# TASK INSTRUCTIONS
Among the entries below, extract exactly the lines that run from the one with "unfold bitOf, KeyPhase_Bit." through the one with "(** Packets sealed", both ends included.

# MATERIAL SHOWN
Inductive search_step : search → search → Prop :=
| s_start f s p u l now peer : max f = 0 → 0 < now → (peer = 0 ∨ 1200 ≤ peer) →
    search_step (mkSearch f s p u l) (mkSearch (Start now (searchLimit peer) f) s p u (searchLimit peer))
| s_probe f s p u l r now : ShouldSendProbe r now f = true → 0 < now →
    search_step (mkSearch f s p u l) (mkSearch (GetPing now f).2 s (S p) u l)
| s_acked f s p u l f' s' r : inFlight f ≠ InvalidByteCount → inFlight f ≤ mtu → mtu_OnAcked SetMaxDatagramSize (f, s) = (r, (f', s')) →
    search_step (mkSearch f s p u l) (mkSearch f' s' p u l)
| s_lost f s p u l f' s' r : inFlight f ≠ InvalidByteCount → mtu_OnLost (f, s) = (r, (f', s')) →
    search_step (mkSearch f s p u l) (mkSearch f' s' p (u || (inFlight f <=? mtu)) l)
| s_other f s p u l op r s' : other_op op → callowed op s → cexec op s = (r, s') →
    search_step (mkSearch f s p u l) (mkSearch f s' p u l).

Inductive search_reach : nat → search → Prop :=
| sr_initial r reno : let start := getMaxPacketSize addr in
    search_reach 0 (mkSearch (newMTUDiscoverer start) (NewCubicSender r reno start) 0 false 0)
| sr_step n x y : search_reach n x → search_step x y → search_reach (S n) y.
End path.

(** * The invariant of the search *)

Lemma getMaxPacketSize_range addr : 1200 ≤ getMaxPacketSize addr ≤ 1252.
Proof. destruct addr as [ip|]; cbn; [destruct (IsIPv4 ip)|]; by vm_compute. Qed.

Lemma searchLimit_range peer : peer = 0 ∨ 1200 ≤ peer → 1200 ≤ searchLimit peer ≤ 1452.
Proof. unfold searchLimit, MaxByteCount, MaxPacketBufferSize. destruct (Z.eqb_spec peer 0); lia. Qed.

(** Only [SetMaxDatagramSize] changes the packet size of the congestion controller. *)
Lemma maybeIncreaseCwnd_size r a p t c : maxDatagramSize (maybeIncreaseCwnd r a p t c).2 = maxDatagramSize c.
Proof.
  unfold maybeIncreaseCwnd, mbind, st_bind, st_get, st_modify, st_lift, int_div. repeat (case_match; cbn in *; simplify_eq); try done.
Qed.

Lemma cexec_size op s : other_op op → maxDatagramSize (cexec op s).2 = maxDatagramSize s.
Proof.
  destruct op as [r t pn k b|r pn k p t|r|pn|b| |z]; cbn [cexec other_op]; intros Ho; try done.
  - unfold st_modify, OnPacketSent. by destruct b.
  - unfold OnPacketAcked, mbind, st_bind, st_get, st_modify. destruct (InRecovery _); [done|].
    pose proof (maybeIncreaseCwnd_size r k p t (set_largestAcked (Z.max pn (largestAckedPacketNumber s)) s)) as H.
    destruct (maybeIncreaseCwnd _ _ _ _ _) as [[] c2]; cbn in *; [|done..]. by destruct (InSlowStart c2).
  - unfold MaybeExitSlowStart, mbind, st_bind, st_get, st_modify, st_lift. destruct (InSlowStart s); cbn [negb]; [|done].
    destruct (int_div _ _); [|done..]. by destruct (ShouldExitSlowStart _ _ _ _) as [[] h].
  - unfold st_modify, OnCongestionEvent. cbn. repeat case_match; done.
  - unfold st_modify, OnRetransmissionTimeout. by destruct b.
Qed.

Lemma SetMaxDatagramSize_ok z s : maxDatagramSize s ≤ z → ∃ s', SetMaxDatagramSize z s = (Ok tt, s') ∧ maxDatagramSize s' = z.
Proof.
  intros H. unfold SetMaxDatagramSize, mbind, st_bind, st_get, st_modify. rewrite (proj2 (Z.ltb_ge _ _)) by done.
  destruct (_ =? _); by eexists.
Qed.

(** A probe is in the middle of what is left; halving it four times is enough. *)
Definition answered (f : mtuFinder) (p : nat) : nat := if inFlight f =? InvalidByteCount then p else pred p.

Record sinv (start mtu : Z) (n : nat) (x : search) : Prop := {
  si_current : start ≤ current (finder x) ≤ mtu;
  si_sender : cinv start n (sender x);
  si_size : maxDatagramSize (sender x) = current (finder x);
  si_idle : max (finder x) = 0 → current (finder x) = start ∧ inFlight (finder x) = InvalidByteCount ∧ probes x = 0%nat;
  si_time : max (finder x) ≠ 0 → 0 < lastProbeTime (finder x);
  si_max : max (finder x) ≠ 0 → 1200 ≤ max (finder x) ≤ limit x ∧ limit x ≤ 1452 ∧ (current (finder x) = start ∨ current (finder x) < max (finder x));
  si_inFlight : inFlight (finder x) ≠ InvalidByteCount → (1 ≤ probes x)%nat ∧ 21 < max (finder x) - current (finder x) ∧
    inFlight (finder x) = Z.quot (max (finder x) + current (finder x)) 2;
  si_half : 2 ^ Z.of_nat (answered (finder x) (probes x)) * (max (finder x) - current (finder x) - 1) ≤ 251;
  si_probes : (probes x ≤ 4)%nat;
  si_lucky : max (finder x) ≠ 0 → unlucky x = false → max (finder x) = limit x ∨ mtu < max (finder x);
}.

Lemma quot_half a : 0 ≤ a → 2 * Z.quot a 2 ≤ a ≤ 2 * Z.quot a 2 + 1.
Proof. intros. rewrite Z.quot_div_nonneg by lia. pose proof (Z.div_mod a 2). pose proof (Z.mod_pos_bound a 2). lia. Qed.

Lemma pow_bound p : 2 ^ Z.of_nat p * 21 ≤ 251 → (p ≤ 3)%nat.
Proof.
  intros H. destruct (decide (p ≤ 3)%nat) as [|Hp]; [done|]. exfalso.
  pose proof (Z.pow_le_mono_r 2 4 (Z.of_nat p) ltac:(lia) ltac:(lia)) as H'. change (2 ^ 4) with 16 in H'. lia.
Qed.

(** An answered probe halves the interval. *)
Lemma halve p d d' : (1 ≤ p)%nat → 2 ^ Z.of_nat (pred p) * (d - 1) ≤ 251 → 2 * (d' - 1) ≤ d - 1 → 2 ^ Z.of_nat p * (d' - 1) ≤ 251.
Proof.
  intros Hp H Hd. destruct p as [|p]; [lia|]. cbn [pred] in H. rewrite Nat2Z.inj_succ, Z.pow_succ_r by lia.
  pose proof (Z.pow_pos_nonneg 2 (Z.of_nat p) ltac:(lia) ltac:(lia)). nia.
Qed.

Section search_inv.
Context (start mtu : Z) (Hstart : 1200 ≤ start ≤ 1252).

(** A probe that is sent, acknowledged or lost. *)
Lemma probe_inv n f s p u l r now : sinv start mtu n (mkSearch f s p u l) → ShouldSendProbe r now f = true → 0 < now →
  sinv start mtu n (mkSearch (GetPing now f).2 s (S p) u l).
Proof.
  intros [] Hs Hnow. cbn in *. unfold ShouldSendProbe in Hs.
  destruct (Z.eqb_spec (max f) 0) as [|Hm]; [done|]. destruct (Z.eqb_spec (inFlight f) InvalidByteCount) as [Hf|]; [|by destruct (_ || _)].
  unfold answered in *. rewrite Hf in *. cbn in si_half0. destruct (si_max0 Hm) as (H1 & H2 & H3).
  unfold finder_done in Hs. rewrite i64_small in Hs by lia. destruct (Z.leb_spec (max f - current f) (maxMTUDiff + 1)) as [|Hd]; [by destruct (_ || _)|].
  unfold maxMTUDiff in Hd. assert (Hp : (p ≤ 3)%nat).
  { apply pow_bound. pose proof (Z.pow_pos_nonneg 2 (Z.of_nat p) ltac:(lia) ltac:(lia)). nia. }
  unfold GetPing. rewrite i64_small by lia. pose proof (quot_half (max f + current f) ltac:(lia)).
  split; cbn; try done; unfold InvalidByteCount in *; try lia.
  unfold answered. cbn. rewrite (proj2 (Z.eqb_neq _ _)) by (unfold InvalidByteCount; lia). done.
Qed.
...
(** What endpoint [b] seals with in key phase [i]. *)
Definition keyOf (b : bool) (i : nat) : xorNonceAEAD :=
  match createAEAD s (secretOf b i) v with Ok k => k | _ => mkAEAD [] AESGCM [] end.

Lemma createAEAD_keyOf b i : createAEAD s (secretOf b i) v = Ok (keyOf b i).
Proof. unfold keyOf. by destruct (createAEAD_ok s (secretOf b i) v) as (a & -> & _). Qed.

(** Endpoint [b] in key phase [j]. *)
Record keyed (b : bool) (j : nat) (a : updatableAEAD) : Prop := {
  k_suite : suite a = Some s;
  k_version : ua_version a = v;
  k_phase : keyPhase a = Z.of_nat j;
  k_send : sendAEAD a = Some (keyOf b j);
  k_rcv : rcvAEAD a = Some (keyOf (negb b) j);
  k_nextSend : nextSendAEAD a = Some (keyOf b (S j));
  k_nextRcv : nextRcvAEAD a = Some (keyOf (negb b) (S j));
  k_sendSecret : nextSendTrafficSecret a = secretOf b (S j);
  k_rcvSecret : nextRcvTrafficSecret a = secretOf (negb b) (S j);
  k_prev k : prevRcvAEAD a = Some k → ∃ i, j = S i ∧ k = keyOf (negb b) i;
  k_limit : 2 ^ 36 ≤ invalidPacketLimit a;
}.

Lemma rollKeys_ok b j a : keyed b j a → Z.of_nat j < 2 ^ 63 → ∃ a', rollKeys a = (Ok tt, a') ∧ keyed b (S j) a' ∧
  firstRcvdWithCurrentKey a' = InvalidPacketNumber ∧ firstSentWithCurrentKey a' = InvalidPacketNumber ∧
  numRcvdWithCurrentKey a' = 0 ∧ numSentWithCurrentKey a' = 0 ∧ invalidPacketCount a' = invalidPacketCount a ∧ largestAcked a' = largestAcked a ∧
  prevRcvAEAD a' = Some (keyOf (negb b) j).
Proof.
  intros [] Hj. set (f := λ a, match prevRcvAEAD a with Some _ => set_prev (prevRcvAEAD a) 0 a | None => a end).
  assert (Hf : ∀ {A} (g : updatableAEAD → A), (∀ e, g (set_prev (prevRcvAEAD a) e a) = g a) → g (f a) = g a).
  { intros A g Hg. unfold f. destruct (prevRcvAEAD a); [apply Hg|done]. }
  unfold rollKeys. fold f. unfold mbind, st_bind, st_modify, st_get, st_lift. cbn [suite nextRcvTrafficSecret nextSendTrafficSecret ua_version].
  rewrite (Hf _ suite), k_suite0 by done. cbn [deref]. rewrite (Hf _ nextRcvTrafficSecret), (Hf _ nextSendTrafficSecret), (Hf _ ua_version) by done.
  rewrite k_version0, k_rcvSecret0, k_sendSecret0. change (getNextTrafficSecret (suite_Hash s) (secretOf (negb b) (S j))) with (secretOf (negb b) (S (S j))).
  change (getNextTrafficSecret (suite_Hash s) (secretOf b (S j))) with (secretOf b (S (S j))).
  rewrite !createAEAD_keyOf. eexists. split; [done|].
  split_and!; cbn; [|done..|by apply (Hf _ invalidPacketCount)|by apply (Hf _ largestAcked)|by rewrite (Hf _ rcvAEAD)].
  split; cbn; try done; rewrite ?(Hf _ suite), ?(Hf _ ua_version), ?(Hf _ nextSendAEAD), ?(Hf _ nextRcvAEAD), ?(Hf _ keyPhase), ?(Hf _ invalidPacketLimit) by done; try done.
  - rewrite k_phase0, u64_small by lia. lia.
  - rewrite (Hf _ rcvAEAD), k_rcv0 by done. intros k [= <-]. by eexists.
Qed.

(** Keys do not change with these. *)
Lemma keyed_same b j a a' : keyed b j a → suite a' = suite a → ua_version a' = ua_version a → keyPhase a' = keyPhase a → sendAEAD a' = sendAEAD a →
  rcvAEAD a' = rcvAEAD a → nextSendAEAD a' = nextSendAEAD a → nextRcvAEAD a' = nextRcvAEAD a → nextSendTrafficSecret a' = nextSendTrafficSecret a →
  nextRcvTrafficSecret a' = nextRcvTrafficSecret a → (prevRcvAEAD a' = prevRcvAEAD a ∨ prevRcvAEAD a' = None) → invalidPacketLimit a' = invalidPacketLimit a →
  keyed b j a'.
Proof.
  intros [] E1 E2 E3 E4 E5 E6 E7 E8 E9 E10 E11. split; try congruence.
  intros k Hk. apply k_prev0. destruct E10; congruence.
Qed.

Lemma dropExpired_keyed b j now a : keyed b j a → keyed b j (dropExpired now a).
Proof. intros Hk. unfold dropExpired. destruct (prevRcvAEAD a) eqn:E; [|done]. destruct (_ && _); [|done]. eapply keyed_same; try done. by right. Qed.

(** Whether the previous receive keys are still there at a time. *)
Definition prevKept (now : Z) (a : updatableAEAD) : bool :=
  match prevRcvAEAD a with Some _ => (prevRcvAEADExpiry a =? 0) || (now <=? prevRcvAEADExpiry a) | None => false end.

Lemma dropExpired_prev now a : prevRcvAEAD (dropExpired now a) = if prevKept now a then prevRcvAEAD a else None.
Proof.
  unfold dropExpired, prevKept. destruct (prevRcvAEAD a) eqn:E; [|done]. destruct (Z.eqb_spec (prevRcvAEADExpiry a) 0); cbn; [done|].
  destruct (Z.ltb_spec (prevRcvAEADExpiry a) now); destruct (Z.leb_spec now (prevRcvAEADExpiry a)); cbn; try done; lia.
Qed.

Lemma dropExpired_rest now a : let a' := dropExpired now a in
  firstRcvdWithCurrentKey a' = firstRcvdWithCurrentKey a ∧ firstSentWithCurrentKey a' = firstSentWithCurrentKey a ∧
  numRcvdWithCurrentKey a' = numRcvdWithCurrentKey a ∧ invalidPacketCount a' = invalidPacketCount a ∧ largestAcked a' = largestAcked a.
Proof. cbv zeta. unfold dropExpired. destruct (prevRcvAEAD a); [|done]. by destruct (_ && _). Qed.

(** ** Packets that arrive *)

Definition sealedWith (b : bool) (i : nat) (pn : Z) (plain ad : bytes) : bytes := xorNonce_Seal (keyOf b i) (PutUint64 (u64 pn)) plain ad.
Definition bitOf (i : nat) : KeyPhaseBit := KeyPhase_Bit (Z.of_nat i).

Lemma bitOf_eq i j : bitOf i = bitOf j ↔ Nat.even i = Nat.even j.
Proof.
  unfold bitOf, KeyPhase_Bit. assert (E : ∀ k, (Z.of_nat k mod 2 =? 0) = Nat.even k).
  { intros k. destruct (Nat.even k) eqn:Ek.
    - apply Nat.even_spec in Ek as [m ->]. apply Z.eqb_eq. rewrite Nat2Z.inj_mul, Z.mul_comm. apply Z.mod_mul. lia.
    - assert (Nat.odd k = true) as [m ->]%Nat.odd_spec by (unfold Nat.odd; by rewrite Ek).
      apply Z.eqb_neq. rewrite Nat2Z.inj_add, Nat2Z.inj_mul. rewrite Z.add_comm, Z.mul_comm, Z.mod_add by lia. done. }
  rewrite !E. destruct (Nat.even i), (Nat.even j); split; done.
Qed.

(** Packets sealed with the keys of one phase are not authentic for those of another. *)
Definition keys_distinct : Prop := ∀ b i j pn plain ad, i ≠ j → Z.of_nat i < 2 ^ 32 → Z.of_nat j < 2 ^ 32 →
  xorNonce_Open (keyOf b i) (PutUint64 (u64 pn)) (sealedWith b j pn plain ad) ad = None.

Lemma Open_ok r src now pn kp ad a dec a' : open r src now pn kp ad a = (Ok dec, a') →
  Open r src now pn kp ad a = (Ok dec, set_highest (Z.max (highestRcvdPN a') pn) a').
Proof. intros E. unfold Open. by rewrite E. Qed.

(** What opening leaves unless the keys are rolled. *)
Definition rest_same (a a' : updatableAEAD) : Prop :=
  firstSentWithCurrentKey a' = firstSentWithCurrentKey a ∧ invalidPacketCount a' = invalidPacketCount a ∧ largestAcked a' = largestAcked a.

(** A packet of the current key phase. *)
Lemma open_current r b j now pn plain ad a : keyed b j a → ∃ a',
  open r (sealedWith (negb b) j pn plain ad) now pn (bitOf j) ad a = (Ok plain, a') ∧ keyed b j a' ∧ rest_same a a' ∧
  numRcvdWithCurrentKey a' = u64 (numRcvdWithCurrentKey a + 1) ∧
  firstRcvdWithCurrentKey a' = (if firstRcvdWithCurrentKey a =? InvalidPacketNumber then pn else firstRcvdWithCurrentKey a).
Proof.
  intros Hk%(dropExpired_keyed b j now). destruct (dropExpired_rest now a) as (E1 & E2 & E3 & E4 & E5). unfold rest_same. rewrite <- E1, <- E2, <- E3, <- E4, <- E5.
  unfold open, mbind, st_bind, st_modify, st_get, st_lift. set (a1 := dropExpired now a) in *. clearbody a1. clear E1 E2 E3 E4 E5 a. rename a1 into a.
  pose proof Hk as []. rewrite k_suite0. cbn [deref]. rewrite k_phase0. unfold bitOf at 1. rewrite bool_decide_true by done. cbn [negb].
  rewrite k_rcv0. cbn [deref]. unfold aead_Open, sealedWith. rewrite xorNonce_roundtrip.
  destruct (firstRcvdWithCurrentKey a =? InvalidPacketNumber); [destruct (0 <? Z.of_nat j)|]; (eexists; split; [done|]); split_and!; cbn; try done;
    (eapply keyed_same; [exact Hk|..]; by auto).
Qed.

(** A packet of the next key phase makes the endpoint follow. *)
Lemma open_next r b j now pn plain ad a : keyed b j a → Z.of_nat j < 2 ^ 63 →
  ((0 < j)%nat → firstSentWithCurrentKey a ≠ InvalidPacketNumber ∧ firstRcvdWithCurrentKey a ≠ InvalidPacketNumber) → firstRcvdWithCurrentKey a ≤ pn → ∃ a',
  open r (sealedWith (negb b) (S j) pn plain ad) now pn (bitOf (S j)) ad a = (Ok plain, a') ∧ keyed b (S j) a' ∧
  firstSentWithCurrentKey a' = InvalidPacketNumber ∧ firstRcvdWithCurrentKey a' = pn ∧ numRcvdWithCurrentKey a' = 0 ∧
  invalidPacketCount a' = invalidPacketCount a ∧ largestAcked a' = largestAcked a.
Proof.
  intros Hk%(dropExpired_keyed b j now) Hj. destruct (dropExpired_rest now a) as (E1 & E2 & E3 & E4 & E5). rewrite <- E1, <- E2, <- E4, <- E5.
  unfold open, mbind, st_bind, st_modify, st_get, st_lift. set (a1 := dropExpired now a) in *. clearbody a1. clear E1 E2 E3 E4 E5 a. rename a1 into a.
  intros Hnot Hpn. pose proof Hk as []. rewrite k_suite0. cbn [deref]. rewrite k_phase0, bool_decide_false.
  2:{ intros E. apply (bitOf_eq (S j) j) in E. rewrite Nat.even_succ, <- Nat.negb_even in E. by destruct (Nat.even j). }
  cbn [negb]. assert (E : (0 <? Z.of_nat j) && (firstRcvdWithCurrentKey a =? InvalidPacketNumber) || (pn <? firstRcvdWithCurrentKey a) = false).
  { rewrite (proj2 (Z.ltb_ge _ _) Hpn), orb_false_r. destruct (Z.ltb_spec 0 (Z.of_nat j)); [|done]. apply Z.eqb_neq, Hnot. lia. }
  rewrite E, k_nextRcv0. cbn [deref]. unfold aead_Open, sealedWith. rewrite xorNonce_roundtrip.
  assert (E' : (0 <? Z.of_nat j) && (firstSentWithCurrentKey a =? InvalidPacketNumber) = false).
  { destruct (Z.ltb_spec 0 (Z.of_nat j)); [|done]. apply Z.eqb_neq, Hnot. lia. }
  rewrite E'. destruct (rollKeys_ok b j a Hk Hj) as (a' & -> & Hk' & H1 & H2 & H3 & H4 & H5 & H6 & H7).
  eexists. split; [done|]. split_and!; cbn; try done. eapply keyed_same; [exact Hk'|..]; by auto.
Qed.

# ANSWER TO THIS PROBLEM
  unfold bitOf, KeyPhase_Bit. assert (E : ∀ k, (Z.of_nat k mod 2 =? 0) = Nat.even k).
  { intros k. destruct (Nat.even k) eqn:Ek.
    - apply Nat.even_spec in Ek as [m ->]. apply Z.eqb_eq. rewrite Nat2Z.inj_mul, Z.mul_comm. apply Z.mod_mul. lia.
    - assert (Nat.odd k = true) as [m ->]%Nat.odd_spec by (unfold Nat.odd; by rewrite Ek).
      apply Z.eqb_neq. rewrite Nat2Z.inj_add, Nat2Z.inj_mul. rewrite Z.add_comm, Z.mul_comm, Z.mod_add by lia. done. }
  rewrite !E. destruct (Nat.even i), (Nat.even j); split; done.
Qed.

(** Packets sealed with the keys of one phase are not authentic for those of another. *)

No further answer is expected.